Top of Material provided

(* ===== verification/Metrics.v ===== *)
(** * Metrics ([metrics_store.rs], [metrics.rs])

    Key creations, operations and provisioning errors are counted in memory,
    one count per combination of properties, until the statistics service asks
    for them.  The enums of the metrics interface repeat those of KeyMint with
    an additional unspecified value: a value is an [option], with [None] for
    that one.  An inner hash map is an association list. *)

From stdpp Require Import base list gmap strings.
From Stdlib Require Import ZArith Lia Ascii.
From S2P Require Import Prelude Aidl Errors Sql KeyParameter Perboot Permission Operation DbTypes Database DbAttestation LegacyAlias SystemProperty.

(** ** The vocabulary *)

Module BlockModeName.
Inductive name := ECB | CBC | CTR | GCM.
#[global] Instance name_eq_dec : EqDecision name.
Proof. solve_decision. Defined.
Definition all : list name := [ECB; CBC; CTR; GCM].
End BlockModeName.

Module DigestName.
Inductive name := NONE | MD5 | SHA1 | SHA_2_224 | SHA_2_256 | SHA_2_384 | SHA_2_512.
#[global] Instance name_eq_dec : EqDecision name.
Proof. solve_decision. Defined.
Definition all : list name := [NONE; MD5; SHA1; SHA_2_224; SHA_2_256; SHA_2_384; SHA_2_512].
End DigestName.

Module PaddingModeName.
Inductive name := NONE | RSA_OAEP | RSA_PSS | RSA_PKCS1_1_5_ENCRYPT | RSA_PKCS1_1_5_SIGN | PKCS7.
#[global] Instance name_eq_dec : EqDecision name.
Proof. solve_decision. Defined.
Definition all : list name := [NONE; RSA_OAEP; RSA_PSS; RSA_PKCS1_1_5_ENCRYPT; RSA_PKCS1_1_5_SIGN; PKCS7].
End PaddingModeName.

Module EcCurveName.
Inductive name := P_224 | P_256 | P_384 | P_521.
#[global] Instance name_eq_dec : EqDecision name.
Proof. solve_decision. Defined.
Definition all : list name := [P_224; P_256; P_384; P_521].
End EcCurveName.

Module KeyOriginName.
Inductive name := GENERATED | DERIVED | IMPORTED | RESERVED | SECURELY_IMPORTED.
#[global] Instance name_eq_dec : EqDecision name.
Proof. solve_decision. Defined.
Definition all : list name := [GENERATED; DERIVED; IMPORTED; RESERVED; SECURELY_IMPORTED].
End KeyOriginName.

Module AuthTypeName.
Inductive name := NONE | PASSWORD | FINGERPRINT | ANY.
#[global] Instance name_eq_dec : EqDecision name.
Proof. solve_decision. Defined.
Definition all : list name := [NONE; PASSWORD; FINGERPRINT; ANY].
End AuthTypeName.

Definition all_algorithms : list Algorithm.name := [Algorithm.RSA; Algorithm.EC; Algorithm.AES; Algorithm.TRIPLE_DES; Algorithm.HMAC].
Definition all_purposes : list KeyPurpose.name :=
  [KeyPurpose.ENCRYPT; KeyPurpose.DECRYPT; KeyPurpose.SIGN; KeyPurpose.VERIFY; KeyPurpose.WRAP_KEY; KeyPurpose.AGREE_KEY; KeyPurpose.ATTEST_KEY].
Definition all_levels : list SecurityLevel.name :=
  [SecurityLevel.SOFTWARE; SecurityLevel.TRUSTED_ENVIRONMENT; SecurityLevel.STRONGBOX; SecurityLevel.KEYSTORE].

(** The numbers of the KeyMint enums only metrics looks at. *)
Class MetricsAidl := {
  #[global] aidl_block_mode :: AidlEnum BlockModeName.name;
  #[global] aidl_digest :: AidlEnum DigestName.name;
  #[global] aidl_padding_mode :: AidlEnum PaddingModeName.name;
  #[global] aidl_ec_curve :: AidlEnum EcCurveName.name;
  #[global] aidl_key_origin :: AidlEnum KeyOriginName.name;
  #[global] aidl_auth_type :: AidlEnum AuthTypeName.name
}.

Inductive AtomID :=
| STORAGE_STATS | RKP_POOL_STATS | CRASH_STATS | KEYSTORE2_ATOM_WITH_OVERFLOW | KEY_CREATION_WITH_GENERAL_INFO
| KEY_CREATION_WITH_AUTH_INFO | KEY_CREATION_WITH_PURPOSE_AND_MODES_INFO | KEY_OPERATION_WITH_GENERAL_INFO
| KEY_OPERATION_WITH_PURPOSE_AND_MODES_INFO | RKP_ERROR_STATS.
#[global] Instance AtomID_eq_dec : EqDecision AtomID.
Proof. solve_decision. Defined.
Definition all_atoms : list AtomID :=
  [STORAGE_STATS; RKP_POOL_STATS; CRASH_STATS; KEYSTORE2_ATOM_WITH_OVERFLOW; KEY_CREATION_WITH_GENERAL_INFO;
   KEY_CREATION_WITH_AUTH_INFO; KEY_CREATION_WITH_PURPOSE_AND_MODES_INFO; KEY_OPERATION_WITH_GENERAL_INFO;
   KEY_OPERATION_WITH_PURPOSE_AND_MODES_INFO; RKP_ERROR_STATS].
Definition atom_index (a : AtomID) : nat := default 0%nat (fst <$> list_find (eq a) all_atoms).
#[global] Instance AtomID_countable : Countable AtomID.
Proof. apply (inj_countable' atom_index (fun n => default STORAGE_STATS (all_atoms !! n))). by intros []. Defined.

Bottom of Material provided

# [What is required]
Beginning with the first line of the entries, repeat each line exactly until you have reproduced the one containing "From S2P Require", and add nothing further.

# [Solution]
(* ===== verification/Metrics.v ===== *)
(** * Metrics ([metrics_store.rs], [metrics.rs])

    Key creations, operations and provisioning errors are counted in memory,
    one count per combination of properties, until the statistics service asks
    for them.  The enums of the metrics interface repeat those of KeyMint with
    an additional unspecified value: a value is an [option], with [None] for
    that one.  An inner hash map is an association list. *)

From stdpp Require Import base list gmap strings.
From Stdlib Require Import ZArith Lia Ascii.
From S2P Require Import Prelude Aidl Errors Sql KeyParameter Perboot Permission Operation DbTypes Database DbAttestation LegacyAlias SystemProperty.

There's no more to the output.